◆ **TASK DETAILS**: Pull out every line in the data that has the string "embedding" in it.

· · · · ·

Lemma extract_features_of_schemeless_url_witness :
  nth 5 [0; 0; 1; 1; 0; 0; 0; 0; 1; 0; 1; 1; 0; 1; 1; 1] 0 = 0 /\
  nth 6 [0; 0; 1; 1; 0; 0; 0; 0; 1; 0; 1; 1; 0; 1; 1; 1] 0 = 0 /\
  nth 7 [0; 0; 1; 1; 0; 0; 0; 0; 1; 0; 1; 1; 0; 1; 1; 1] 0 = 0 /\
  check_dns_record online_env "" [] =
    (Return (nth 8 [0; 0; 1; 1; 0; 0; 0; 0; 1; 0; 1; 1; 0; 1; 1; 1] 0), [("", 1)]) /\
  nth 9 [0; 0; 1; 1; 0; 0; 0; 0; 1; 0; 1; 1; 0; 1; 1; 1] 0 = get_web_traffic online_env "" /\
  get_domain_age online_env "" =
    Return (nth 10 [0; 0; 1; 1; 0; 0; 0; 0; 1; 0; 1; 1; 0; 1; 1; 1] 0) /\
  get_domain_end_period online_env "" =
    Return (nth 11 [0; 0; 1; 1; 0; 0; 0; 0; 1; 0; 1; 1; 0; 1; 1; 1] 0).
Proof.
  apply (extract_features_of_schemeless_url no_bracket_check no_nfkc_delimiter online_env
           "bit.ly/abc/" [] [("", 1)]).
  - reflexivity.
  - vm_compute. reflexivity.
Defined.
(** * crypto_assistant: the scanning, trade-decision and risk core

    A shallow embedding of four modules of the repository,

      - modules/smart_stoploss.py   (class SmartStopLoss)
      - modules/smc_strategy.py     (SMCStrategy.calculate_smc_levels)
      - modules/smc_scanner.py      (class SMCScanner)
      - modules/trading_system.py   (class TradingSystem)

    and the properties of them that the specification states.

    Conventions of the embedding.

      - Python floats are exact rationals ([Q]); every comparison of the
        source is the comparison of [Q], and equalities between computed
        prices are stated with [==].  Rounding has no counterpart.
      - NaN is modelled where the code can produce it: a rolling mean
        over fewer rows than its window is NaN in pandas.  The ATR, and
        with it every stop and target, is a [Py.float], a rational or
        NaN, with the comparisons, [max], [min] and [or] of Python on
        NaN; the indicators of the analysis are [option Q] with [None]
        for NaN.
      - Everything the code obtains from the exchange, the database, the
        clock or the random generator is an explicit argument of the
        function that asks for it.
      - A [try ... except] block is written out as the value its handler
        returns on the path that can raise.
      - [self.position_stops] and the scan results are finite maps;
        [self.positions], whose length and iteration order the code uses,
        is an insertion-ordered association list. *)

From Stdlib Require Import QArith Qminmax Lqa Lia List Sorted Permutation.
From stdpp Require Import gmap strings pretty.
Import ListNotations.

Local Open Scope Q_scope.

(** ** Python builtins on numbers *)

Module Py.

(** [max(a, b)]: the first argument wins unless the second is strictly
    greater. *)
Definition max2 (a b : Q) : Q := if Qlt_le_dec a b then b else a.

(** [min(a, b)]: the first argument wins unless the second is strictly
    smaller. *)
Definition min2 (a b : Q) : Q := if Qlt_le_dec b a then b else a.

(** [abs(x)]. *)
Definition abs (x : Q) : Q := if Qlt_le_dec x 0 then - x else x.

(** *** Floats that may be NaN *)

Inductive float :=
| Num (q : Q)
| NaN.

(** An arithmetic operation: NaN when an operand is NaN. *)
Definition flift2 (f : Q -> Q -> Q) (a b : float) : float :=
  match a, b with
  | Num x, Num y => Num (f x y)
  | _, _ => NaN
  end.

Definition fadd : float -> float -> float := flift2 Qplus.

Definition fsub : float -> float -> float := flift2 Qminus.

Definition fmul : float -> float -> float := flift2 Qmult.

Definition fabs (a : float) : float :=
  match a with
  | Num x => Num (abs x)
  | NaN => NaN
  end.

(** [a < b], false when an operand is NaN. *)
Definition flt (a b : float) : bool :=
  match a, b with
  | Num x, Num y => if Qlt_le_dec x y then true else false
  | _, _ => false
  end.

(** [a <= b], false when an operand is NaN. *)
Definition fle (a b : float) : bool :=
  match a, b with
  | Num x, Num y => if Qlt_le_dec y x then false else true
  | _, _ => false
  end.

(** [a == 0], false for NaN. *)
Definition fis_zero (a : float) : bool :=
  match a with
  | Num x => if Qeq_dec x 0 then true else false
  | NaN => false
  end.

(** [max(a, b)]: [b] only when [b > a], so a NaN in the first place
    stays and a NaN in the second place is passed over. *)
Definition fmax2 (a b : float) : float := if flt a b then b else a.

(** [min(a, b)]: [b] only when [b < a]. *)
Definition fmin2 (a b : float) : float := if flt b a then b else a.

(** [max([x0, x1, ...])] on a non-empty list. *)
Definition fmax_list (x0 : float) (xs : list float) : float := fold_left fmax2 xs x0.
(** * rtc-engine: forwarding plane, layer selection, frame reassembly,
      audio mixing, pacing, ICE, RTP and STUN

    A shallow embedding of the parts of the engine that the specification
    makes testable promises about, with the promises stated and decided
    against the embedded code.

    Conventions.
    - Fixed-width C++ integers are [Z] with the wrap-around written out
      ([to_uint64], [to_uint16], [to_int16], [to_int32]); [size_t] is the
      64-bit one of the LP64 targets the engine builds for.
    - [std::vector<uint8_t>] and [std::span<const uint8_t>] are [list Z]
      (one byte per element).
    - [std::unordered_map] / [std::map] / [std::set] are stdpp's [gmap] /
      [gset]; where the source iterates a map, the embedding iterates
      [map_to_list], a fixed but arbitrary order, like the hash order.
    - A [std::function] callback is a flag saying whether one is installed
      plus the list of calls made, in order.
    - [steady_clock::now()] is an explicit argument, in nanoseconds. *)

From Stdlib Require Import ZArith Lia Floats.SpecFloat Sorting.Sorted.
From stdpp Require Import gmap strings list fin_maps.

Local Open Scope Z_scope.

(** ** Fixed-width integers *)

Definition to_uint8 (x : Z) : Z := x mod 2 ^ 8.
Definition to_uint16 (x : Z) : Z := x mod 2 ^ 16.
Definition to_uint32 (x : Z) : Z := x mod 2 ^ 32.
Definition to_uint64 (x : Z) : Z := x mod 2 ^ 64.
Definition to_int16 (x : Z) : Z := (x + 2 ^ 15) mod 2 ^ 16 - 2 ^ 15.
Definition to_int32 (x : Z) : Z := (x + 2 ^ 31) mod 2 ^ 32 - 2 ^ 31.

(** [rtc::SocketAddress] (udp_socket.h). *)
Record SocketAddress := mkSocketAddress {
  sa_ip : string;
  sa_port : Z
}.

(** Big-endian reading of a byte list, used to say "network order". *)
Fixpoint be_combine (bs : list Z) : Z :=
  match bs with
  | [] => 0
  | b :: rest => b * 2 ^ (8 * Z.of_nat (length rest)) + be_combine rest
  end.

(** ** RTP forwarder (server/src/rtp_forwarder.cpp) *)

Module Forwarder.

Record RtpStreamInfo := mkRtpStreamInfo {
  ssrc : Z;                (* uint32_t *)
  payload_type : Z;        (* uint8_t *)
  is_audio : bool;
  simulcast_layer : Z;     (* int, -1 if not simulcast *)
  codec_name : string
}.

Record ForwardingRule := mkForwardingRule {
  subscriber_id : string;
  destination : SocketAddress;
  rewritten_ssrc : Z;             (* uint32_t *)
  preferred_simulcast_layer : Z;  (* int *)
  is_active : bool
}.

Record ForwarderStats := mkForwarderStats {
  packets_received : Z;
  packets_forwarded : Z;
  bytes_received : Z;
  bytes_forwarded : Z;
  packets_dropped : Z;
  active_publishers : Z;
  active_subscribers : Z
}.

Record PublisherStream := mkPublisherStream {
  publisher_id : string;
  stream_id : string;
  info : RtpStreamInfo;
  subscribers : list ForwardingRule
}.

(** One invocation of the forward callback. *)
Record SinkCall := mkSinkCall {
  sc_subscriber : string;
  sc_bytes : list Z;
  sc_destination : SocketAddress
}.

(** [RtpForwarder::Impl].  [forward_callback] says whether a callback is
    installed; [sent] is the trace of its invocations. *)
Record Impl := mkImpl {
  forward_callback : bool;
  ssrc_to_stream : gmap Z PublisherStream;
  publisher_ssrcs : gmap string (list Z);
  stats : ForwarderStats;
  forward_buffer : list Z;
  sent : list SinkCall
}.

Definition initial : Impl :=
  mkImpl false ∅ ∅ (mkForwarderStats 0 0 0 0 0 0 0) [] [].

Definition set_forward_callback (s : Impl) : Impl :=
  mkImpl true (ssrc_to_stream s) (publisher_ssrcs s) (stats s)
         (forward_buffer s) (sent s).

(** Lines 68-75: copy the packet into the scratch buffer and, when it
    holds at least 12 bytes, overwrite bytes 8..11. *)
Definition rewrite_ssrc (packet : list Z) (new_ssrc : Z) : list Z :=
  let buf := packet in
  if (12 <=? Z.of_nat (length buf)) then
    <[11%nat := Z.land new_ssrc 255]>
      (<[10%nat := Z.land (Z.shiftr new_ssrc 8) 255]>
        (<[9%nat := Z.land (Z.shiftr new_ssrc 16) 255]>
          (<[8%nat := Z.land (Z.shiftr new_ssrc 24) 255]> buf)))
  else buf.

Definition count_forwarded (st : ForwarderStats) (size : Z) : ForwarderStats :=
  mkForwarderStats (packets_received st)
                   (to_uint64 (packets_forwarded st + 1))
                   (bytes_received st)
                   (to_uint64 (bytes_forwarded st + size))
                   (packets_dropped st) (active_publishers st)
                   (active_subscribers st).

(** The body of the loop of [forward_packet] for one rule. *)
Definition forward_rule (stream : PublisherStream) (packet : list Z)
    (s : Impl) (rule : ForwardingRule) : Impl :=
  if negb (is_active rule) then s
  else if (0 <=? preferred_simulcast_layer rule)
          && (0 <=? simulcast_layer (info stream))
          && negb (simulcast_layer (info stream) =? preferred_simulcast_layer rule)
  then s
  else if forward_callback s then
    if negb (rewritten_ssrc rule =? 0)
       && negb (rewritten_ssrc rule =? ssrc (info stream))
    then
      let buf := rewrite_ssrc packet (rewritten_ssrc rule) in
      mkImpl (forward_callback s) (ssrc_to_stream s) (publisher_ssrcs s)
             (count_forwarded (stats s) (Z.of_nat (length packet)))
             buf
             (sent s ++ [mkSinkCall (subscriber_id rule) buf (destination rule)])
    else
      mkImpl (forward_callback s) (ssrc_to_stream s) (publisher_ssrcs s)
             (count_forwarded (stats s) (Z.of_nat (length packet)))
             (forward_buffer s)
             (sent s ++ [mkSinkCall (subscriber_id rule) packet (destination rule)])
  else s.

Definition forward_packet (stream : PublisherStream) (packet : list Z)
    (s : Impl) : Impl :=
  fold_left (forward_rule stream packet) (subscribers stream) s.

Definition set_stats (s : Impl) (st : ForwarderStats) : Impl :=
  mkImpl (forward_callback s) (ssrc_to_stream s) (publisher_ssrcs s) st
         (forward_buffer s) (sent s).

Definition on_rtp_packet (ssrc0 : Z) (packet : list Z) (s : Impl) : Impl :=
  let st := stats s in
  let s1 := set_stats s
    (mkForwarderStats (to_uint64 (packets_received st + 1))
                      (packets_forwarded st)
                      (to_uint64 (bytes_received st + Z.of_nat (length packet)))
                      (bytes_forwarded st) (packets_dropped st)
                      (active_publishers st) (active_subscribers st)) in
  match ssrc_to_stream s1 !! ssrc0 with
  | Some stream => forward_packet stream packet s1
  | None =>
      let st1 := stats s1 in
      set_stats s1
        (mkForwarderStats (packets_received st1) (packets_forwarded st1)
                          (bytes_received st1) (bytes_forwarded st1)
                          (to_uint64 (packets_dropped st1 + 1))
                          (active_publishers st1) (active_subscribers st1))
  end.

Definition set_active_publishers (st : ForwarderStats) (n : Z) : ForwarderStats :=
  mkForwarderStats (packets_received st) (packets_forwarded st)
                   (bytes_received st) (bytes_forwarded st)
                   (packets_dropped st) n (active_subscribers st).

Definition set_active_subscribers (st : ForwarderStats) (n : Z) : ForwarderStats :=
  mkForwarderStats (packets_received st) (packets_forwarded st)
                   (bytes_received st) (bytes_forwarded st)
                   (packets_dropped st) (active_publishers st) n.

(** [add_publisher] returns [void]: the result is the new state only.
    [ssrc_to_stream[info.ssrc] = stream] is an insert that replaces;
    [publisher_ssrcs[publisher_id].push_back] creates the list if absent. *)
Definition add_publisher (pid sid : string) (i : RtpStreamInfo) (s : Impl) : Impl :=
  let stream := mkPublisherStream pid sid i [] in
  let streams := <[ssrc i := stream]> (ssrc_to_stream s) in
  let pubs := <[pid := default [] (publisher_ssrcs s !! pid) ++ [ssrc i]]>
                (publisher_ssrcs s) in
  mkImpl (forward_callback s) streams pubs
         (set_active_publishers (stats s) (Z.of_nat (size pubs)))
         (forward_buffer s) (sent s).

· · · · ·

◆ **RESPONSE**:
    A shallow embedding of four modules of the repository,
    Conventions of the embedding.
    A shallow embedding of the parts of the engine that the specification
      [gset]; where the source iterates a map, the embedding iterates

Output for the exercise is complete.